GELORA.CO - RUU Omnibus Law Cipta Kerja telah disahkan menjadi UU Cipta Kerja oleh DPR. Pemerintah mengharapkan, regulasi baru ini bisa mendorong peningkatan investasi yang pada akhirnya bisa membuka lebih banyak lapangan kerja.
Pengamat Ekonomi dari Institute for Development of Economics (INDEF), Bhima Yudistira, mengatakan UU Cipta Kerja tidak menyelesaikan penyebab utama rendahnya daya saing Indonesia.
"Masalah klasik dan paling utama rendahnya daya saing di Indonesia adalah penegakan hukum. Ini sebenarnya yang jadi penyakit utamanya, investor lebih sensitif pada masalah ini," ujar Bhima dikonfirmasi, Sabtu (10/10/2020).
Sebagaimana pengalaman kegagalan paket kebijakan ekonomi yang dirilis sampai 16 paket di periode pertama rezim Jokowi, dampaknya relatif tak berpengaruh siginifikan dalam peningkatan investasi.
"Karena masalahnya sama di Indonesia, korupsi. Korupsi tinggi karena apa? Karena penegakan hukumnya lemah. Sudah tahu penyakitnya sejak dulu, tapi obatnya salah, dan itu diulang dengan obat yang sama, penyakitnya tidak akan sembuh. Harusnya kalau tujuannya menarik investasi dan membuka lapangan kerja, kuatkan penegakan hukum karena itulah yang paling disorot investor asing. Salah kalau obatnya dengan UU Cipta Kerja," ujar dia.

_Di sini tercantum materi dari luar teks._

(** The first turn of the loop of [_list_globals] when the reader fails
    in multi-pickle mode and the extraction does not raise. *)
Lemma list_globals_reader_failure genops data ops msg d1 d2 memo gl :
  genops data = (ops, Some msg, d1) ->
  seek_back1 (snd (read1 d1)) = Ok d2 ->
  extract_globals ops (∅, ∅) = Ok (memo, gl) ->
  _list_globals genops data true =
    Some (Raise (GenOpsError msg (if (0 <? size gl)%nat then Some gl else None)),
          d2).
Proof.
  intros Hg Hseek Hex. unfold _list_globals. cbn [list_globals_loop].
  rewrite Hg. destruct (read1 d1) as [last_byte d']. simpl in Hseek.
  rewrite Hseek, Hex. reflexivity.
Qed.

(** On an empty file opened from disk the relative seek of the loop
    raises, whatever the mode. *)
Lemma list_globals_seek_failure genops data ops err d1 mp :
  genops data = (ops, err, d1) ->
  seek_back1 (snd (read1 d1)) = Raise OSError ->
  _list_globals genops data mp = Some (Raise OSError, snd (read1 d1)).
Proof.
  intros Hg Hseek. unfold _list_globals. cbn [list_globals_loop].
  rewrite Hg. destruct (read1 d1) as [last_byte d']. simpl in *.
  rewrite Hseek. reflexivity.
Qed.




Lemma classify_all_pairs (raw : list (list pyval)) :
  forall gs ic gs' ic',
    classify_all raw gs ic = Ok (gs', ic') ->
    (fun g => [module g; name g]) <$> gs'
    = ((fun g => [module g; name g]) <$> gs) ++ (take 2 <$> raw).
Proof.
  induction raw as [|rg rest IH]; intros gs ic gs' ic' H; cbn [classify_all] in H.
  - simplify_eq. by rewrite app_nil_r.
  - destruct rg as [|m [|n tl]]; try discriminate.
    destruct (classify m n) as [[s issue]|e]; cbn [bind] in H; [|discriminate].
    rewrite (IH _ _ _ _ H), fmap_app, <- app_assoc. reflexivity.
Qed.

Lemma build_pairs (raw : gset (list pyval)) (err : bool) (S : ScanResult) :
  _build_scan_result_from_raw_globals raw err = Ok S ->
  (fun g => [module g; name g]) <$> globals S = take 2 <$> elements raw.
Proof.
  unfold _build_scan_result_from_raw_globals; intros H.
  destruct (classify_all (elements raw) [] 0) as [[gs ic]|e] eqn:Hall;
    cbn [bind] in H; [|discriminate].
  simplify_eq. apply (classify_all_pairs _ _ _ _ _ Hall).
Qed.









(** The condition on the carried globals is needed: in
    [pickle_integer_module] the module operand of the [STACK_GLOBAL] is
    an integer of the memo table; the reader's failure carries the pair
    [(5, "x")], and its classification raises [TypeError]. *)
Example parse_failure_with_integer_module :
  fst <$> _list_globals PickleTools.genops (stream_of pickle_integer_module) true
    = Some (Raise (GenOpsError "pickle exhausted before seeing STOP"
                     (Some {[ [PInt 5; PStr "x"] ]})))
  /\ fst <$> scan_pickle_bytes PickleTools.genops
               (stream_of pickle_integer_module) true
     = Some (Raise TypeError).
Proof.
  split.
  - apply (bool_decide_unpack _). vm_compute. exact I.
  - vm_compute. reflexivity.
Qed.
(** * Project0/proj.cpp: the OpenMP array-multiply benchmark

    A shallow embedding of [main] of [src/Project0/proj.cpp] and the
    properties its specification states about it.

    - [float] and [double] values are IEEE 754 binary32 and binary64 numbers,
      represented by [spec_float] with the operations of [SpecFloat]
      (round to nearest, ties to even).
    - The three global arrays are lists updated by index.
    - [omp_get_wtime], the order in which the OpenMP runtime executes the
      iterations of a parallel loop and the sign bit of a printed NaN are
      inputs of the run (an environment).
    - [main] is a state-passing function; its state also holds the two
      output streams and the two aggregate locals. *)

From Stdlib Require Import ZArith QArith Lia Bool Ascii String.
From Stdlib Require Import Floats.SpecFloat.
From stdpp Require Import base list strings pretty.

Local Open Scope Z_scope.

(** ** Floating-point numbers *)

#[global] Instance spec_float_inhabited : Inhabited spec_float :=
  populate (S754_zero false).

#[global] Instance spec_float_eq_dec : EqDecision spec_float.
Proof. solve_decision. Defined.

(** [double]: IEEE 754 binary64. *)
Module Double.
Definition prec : Z := 53.
Definition emax : Z := 1024.
(** * CodeFlow: the OTP engine, the envelope encryption and the vault store

    A shallow embedding of the TypeScript sources
    - [src/services/totpService.ts]          (Base32 decoding, HOTP, TOTP),
    - [src/components/AddAccountModal.tsx]   (Base32 encoding, QR import,
                                              enrollment verification),
    - [services/cryptoService]               (salt, key derivation, envelope),
    - [services/storageService]              (user records, account blobs),
    - [App.tsx]                              (password change),
    followed by the properties that the specification states about them.

    JavaScript strings are sequences of UTF-16 code units and are modelled as
    lists of integers; a [Uint8Array] is a list of integers in [0, 256).
    A thrown exception is the [Throw] case of [result]. *)

From Stdlib Require Import ZArith String Ascii List Lia Bool DecimalString.
From stdpp Require Import gmap list.
Import ListNotations.
Open Scope Z_scope.

(** ** JavaScript values used by the sources *)

Definition jsstring := list Z.
Definition bytes := list Z.

(** A string literal of the source, as code units. *)
Definition str (s : string) : jsstring :=
  map (fun a => Z.of_N (N_of_ascii a)) (list_ascii_of_string s).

Diungkapkan Bhima, sebanyak apa pun aturan dan insentif yang diberikan pemerintah, selama penegakan hukum di Indonesia masih lemah, sulit bagi Indonesia menarik banyak investasi asing.
Masalah utama lainnya yang jadi penyebab rendahnya daya saing Indonesia juga diabaikan di UU Cipta Kerja yakni terkait tingginya ongkos logistik dan buruknya konektivitas.
"Dulu ada paket kebijakan ekonomi sampai 16 paket. Niatnya baik, untuk menderegulasi aturan yang tumpang tindih, tapi di lapangan tidak berjalan optimal," ungkap Bhima.
Ia mencontohkan, keberhasilan negara tetangga seperti Vietnam dan Malaysia dalam menarik investasi asing bukan didominasi kesuksesan dalam menangani masalah isu ketenagakerjaan.
Namun pemerintah kedua negara tersebut memiliki komitmen kuat dalam penegakan hukum seperti korupsi dan pungutan-pungutan liar yang merugikan investor. (*)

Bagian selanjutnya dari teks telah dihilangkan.